You are Unique—Learn About Your Body
If you are experiencing symptoms and want to make dietary or lifestyle changes, I recommend that you get as much information about yourself and your current state as you can. Be that through lab tests or by keeping a “food and feeling” journal for 2 weeks to see how foods affect you. Remember that you are unique and every diet should be tailored to you, regardless of what the “rules” are about a specific diet. Even with Paleo, there are some “gray areas,” as some people can tolerate dairy, such as Ghee, and others cannot. Some people can eat grain-free 3 days a week and see enough of a benefit, while others are like me and cannot have one cheat day or they pay for it for weeks. Find out if you are dealing with food intolerance, sensitivity, or allergy, or if you simply need to limit certain foods and vary your routine. The best way to do most of this is through trial and error.

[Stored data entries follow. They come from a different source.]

(* ===== verification/Relay.v ===== *)
(** * Relay: two connections that are joined ([rootless/forward.go])

    [relay] copies between an accepted connection and its backend: a goroutine
    copies what comes back, the caller copies what goes there and closes both
    connections when that ends.  The remote ends send, finish and fail at any time;
    [sent] remembers what has come from them.  Both connections are streams (TCP),
    or both carry datagrams: a forward of [udp], or the UDP side of the proxy. *)

From S2P Require Import Prelude.

Inductive kind := Stream | Datagram.

(** The buffer of [io.Copy]. *)
Definition copy_size : nat := 32768.

(** An end of the relay: what its remote has sent - the datagrams, or pieces of a
    stream whose borders mean nothing -, what of it is not read yet, whether the
    remote has finished sending, and what was written to it. *)
Record conn := MkConn { sent : list bytes; unread : list bytes; fin : bool; written : list bytes }.

(** [io.Copy]: between two reads, with a chunk to write, at the end of the source,
    or failed. *)
Inductive copier := Reading | Writing (chunk : bytes) | AtEOF | Failed.

Record relaying := MkRelaying { c1 : conn; c2 : conn; there : copier; back : copier; closed : bool }.

(** What both remote ends have sent before. *)
Definition start (a b : list bytes) : relaying := MkRelaying (MkConn a a false []) (MkConn b b false []) Reading Reading false.

Definition send (data : bytes) (c : conn) : conn := MkConn (sent c ++ [data]) (unread c ++ [data]) (fin c) (written c).
Definition finish (c : conn) : conn := MkConn (sent c) (unread c) true (written c).
Definition take_chunk (rest : list bytes) (c : conn) : conn := MkConn (sent c) rest (fin c) (written c).
Definition put (data : bytes) (c : conn) : conn := MkConn (sent c) (unread c) (fin c) (written c ++ [data]).

(** A read with a buffer of [copy_size]: some bytes that have come of a stream, or
    the next datagram, of which what does not fit is lost. *)
Inductive reads (k : kind) (queue : list bytes) : bytes -> list bytes -> Prop :=
| read_stream chunk rest : k = Stream -> chunk <> [] -> (length chunk <= copy_size)%nat -> concat queue = chunk ++ rest -> reads k queue chunk [rest]
| read_datagram d rest : k = Datagram -> queue = d :: rest -> reads k queue (take copy_size d) rest.

(** A step of [io.Copy] from [src] to [dst]: what a read gives is written, unless it
    is empty; a write to a stream takes all or, on an error, a beginning.  A stream
    that is closed takes nothing; the connections of [UDPListener] are closed for
    reading only. *)
Inductive copy_step (k : kind) (is_closed : bool) : conn * conn * copier -> conn * conn * copier -> Prop :=
| copy_read src dst chunk rest :
    is_closed = false -> reads k (unread src) chunk rest ->
    copy_step k is_closed (src, dst, Reading) (take_chunk rest src, dst, if bool_decide (chunk = []) then Reading else Writing chunk)
| copy_write src dst chunk :
    (is_closed = true -> k = Datagram) -> copy_step k is_closed (src, dst, Writing chunk) (src, put chunk dst, Reading)
| copy_eof src dst :
    k = Stream -> is_closed = false -> concat (unread src) = [] -> fin src = true ->
    copy_step k is_closed (src, dst, Reading) (src, dst, AtEOF)
| copy_read_error src dst : copy_step k is_closed (src, dst, Reading) (src, dst, Failed)
| copy_write_error src dst chunk : copy_step k is_closed (src, dst, Writing chunk) (src, dst, Failed)
| copy_write_short src dst chunk part rest :
    k = Stream -> is_closed = false -> chunk = part ++ rest -> copy_step k is_closed (src, dst, Writing chunk) (src, put part dst, Failed).

Definition over (c : copier) : Prop := c = AtEOF \/ c = Failed.

Inductive relay_step (k : kind) : relaying -> relaying -> Prop :=
| send1 x data : fin (c1 x) = false -> relay_step k x (MkRelaying (send data (c1 x)) (c2 x) (there x) (back x) (closed x))
| send2 x data : fin (c2 x) = false -> relay_step k x (MkRelaying (c1 x) (send data (c2 x)) (there x) (back x) (closed x))
| finish1 x : relay_step k x (MkRelaying (finish (c1 x)) (c2 x) (there x) (back x) (closed x))
| finish2 x : relay_step k x (MkRelaying (c1 x) (finish (c2 x)) (there x) (back x) (closed x))
| copy_there x a b c : copy_step k (closed x) (c1 x, c2 x, there x) (a, b, c) -> relay_step k x (MkRelaying a b c (back x) (closed x))
| copy_back x a b c : copy_step k (closed x) (c2 x, c1 x, back x) (b, a, c) -> relay_step k x (MkRelaying a b (there x) c (closed x))
(** The deferred calls, once the caller's [io.Copy] has returned. *)
| close_both x : over (there x) -> relay_step k x (MkRelaying (c1 x) (c2 x) (there x) (back x) true).

(** What a relay makes of what was sent: the bytes of a stream, or the datagrams,
    each cut to [copy_size], without the empty ones. *)
Definition cut (ds : list bytes) : list bytes := filter (fun d => d <> []) (take copy_size <$> ds).
Definition passes (k : kind) (sent written : list bytes) : Prop :=
  match k with
  | Stream => concat written `prefix_of` concat sent
  | Datagram => written `prefix_of` cut sent
  end.

(** ** Lemmas

    Streams and datagrams alike: the units in which a relay keeps the order, the
    bytes of a stream and the datagrams as they are passed on. *)
Definition units (k : kind) (l : list bytes) : list bytes :=
  match k with Stream => (fun b => [b]) <$> concat l | Datagram => cut l end.

Lemma cut_app a b : cut (a ++ b) = cut a ++ cut b.
Proof. unfold cut. by rewrite fmap_app, filter_app. Qed.

Lemma units_app k a b : units k (a ++ b) = units k a ++ units k b.
Proof. destruct k; cbn [units]; [by rewrite concat_app, fmap_app|apply cut_app]. Qed.

Lemma units_read k queue chunk rest : reads k queue chunk rest -> units k queue = units k [chunk] ++ units k rest.
Proof.
  destruct 1 as [chunk rest -> _ _ H|d rest -> ->]; cbn [units].
  - cbn [concat]. by rewrite H, !app_nil_r, fmap_app.
  - change (d :: rest) with ([d] ++ rest). rewrite cut_app. f_equal. unfold cut. cbn [fmap list_fmap]. by rewrite take_take, Nat.min_id.
Qed.

Lemma units_empty k : units k [[]] = [].
Proof. by destruct k. Qed.

Lemma units_short part rest : units Stream [part ++ rest] = units Stream [part] ++ units Stream [rest].
Proof. cbn. by rewrite !app_nil_r, fmap_app. Qed.

(** What was written is of the form that a relay writes. *)
Definition formed (k : kind) (l : list bytes) : Prop := k = Datagram -> cut l = l.

Lemma formed_app k a b : formed k a -> formed k b -> formed k (a ++ b).
Proof. intros Ha Hb E. specialize (Ha E). specialize (Hb E). by rewrite cut_app, Ha, Hb. Qed.

Lemma formed_read k queue chunk rest : reads k queue chunk rest -> chunk <> [] -> formed k [chunk].
Proof.
  destruct 1 as [chunk rest -> _ _ _|d rest -> _]; intros Hne E; [done|].
  unfold cut. cbn [fmap list_fmap]. rewrite take_take, Nat.min_id. by rewrite filter_cons_True.
Qed.

(** What a copier has done: everything read is written or in hand; at the end of
    the source everything that was sent is written. *)
Definition copied (k : kind) (src dst : conn) (c : copier) : Prop :=
  formed k (written dst) /\
  match c with
  | Reading => units k (written dst) ++ units k (unread src) = units k (sent src)
  | Writing chunk => formed k [chunk] /\ units k (written dst) ++ units k [chunk] ++ units k (unread src) = units k (sent src)
  | AtEOF => k = Stream /\ units k (written dst) = units k (sent src) /\ fin src = true
  | Failed => units k (written dst) `prefix_of` units k (sent src)
  end.

Lemma copied_prefix k src dst c : copied k src dst c -> units k (written dst) `prefix_of` units k (sent src).
Proof.
  intros [_ H]. destruct c; cbn in H; [by exists (units k (unread src))| |by destruct H as (_ & -> & _)|done].
  destruct H as [_ H]. by exists (units k [chunk] ++ units k (unread src)).
Qed.

Lemma copied_eof k src dst : copied k src dst AtEOF -> k = Stream /\ concat (written dst) = concat (sent src).
Proof.
  intros [_ (-> & H & _)]. split; [done|]. cbn [units] in H. revert H. generalize (concat (written dst)) (concat (sent src)).
  intros l. induction l as [|b l IH]; intros [|b' l'] H; try done. injection H as -> H. f_equal. by apply IH.
Qed.

Lemma units_bytes l l' : units Stream l `prefix_of` units Stream l' -> concat l `prefix_of` concat l'.
Proof.
  cbn. generalize (concat l) (concat l'). clear. induction l as [|b l IH]; intros l' [r H]; [apply prefix_nil|].
  destruct l' as [|b' l']; [done|]. cbn in H. injection H as -> H. apply prefix_cons, IH. by exists r.
Qed.

Lemma copied_passes k src dst c : copied k src dst c -> passes k (sent src) (written dst).
Proof.
  intros H. pose proof (copied_prefix _ _ _ _ H) as Hp. destruct H as [Hf _]. destruct k; cbn [passes].
  - by apply units_bytes.
  - cbn in Hp. by rewrite (Hf eq_refl) in Hp.
Qed.

Lemma copied_step k z src dst c src' dst' c' :
  copy_step k z (src, dst, c) (src', dst', c') -> copied k src dst c ->
  copied k src' dst' c' /\ sent src' = sent src /\ fin src' = fin src /\ (sent dst', unread dst', fin dst') = (sent dst, unread dst, fin dst) /\
  written src' = written src.
Proof.
  inversion 1 as [? ? chunk rest _ Hr|? ? chunk _|? ? Hk _ Hu Hf| |? ? chunk|? ? chunk part rest Hk _ Hc]; subst; cbn; intros [Hw Hc'].
  - split_and!; try done. pose proof (units_read _ _ _ _ Hr) as Hu. case_bool_decide as He.
    + subst chunk. split; [done|]. cbn. rewrite units_empty in Hu. cbn in Hu. by rewrite <- Hu.
    + split; [done|]. cbn. split; [by eapply formed_read|]. by rewrite <- Hu.
  - destruct Hc' as [Hf Hc']. split_and!; try done. split; [by apply formed_app|]. cbn. by rewrite units_app, <- app_assoc.
  - split_and!; try done. split; [done|]. cbn [units] in Hc'. rewrite Hu in Hc'. cbn in Hc'. by rewrite app_nil_r in Hc'.
  - split_and!; try done. split; [done|]. cbn. by exists (units k (unread src')).
  - destruct Hc' as [Hf Hc']. split_and!; try done. split; [done|]. cbn. by exists (units k [chunk] ++ units k (unread src')).
  - destruct Hc' as [Hf Hc']. split_and!; try done. split; [by intros ?|]. cbn [written sent put].
    exists (units Stream [rest] ++ units Stream (unread src')).
    rewrite <- Hc', units_short, units_app, <- !app_assoc. done.
Qed.

(** The remote of the source goes on. *)
Lemma copied_send k src dst c data : fin src = false -> copied k src dst c -> copied k (send data src) dst c.
Proof.
  intros Hf [Hw H]. split; [done|]. destruct c; unfold send; cbn [sent unread fin written]; rewrite ?units_app.
  - by rewrite app_assoc, H.
  - destruct H as [Hc H]. split; [done|]. by rewrite <- H, <- !app_assoc.
  - destruct H as (_ & _ & H). congruence.
  - by apply prefix_app_r.
Qed.

Lemma copied_finish k src dst c : copied k src dst c -> copied k (finish src) dst c.
Proof. intros [Hw H]. split; [done|]. destruct c; cbn in *; try done. by destruct H as (? & ? & _). Qed.

(** Only [written] of the destination matters, and only the stream of the source. *)
Lemma copied_ext k src dst src' dst' c :
  written dst' = written dst -> (sent src', unread src', fin src') = (sent src, unread src, fin src) ->
  copied k src dst c -> copied k src' dst' c.
Proof. intros Hw [= Hs Hu Hf] [H1 H2]. unfold copied. rewrite Hw. split; [done|]. destruct c; by rewrite ?Hs, ?Hu, ?Hf. Qed.

Definition relay_inv (k : kind) (x : relaying) : Prop :=
  copied k (c1 x) (c2 x) (there x) /\ copied k (c2 x) (c1 x) (back x) /\ (closed x = true -> over (there x)).

Lemma over_stuck k z src dst c s : over c -> ~ copy_step k z (src, dst, c) s.
Proof. intros [->| ->] H; inversion H. Qed.

Lemma relay_inv_step k x y : relay_step k x y -> relay_inv k x -> relay_inv k y.
Proof.
  destruct 1 as [x d Hf|x d Hf|x|x|x a b c Hs|x a b c Hs|x Ho]; intros (H1 & H2 & H3); split_and!; cbn; try done.
  - by apply copied_send.
  - by apply copied_send.
  - by apply copied_finish.
  - by apply copied_finish.
  - by apply (copied_step _ _ _ _ _ _ _ _ Hs).
  - destruct (copied_step _ _ _ _ _ _ _ _ Hs H1) as (_ & _ & _ & Hd & Hw). by apply (copied_ext k (c2 x) (c1 x)).
  - intros Hc. destruct (over_stuck _ _ _ _ _ _ (H3 Hc) Hs).
  - destruct (copied_step _ _ _ _ _ _ _ _ Hs H2) as (_ & _ & _ & Hd & Hw). by apply (copied_ext k (c1 x) (c2 x)).
  - by apply (copied_step _ _ _ _ _ _ _ _ Hs).
Qed.

Lemma relay_reachable k a b x : rtc (relay_step k) (start a b) x -> relay_inv k x.
Proof.
  intros H. apply (rtc_invariant (relay_step k) (relay_inv k) (start a b) x); [|done|].
  - intros y z Hs. by apply relay_inv_step.
  - unfold relay_inv, copied. cbn. split_and!; try done; by destruct k.
Qed.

You do not need to go straight to the Paleo diet within a week, or at all potentially. Look realistically at your lifestyle and your present situation. I spent years avoiding dairy, alcohol, caffeine, and sugar and I still transitioned to Paleo over a 2 ½ year period of time. Similar to how I view exercise, you want to focus on consistency more than intensity. Decide what changes you can make that will be sustainable for you long-term and then make a goal to keep checking in with yourself to see how you are doing. What works for me may not work for you and what works for me now, may not work for me in a year, as our bodies and environments are continually changing.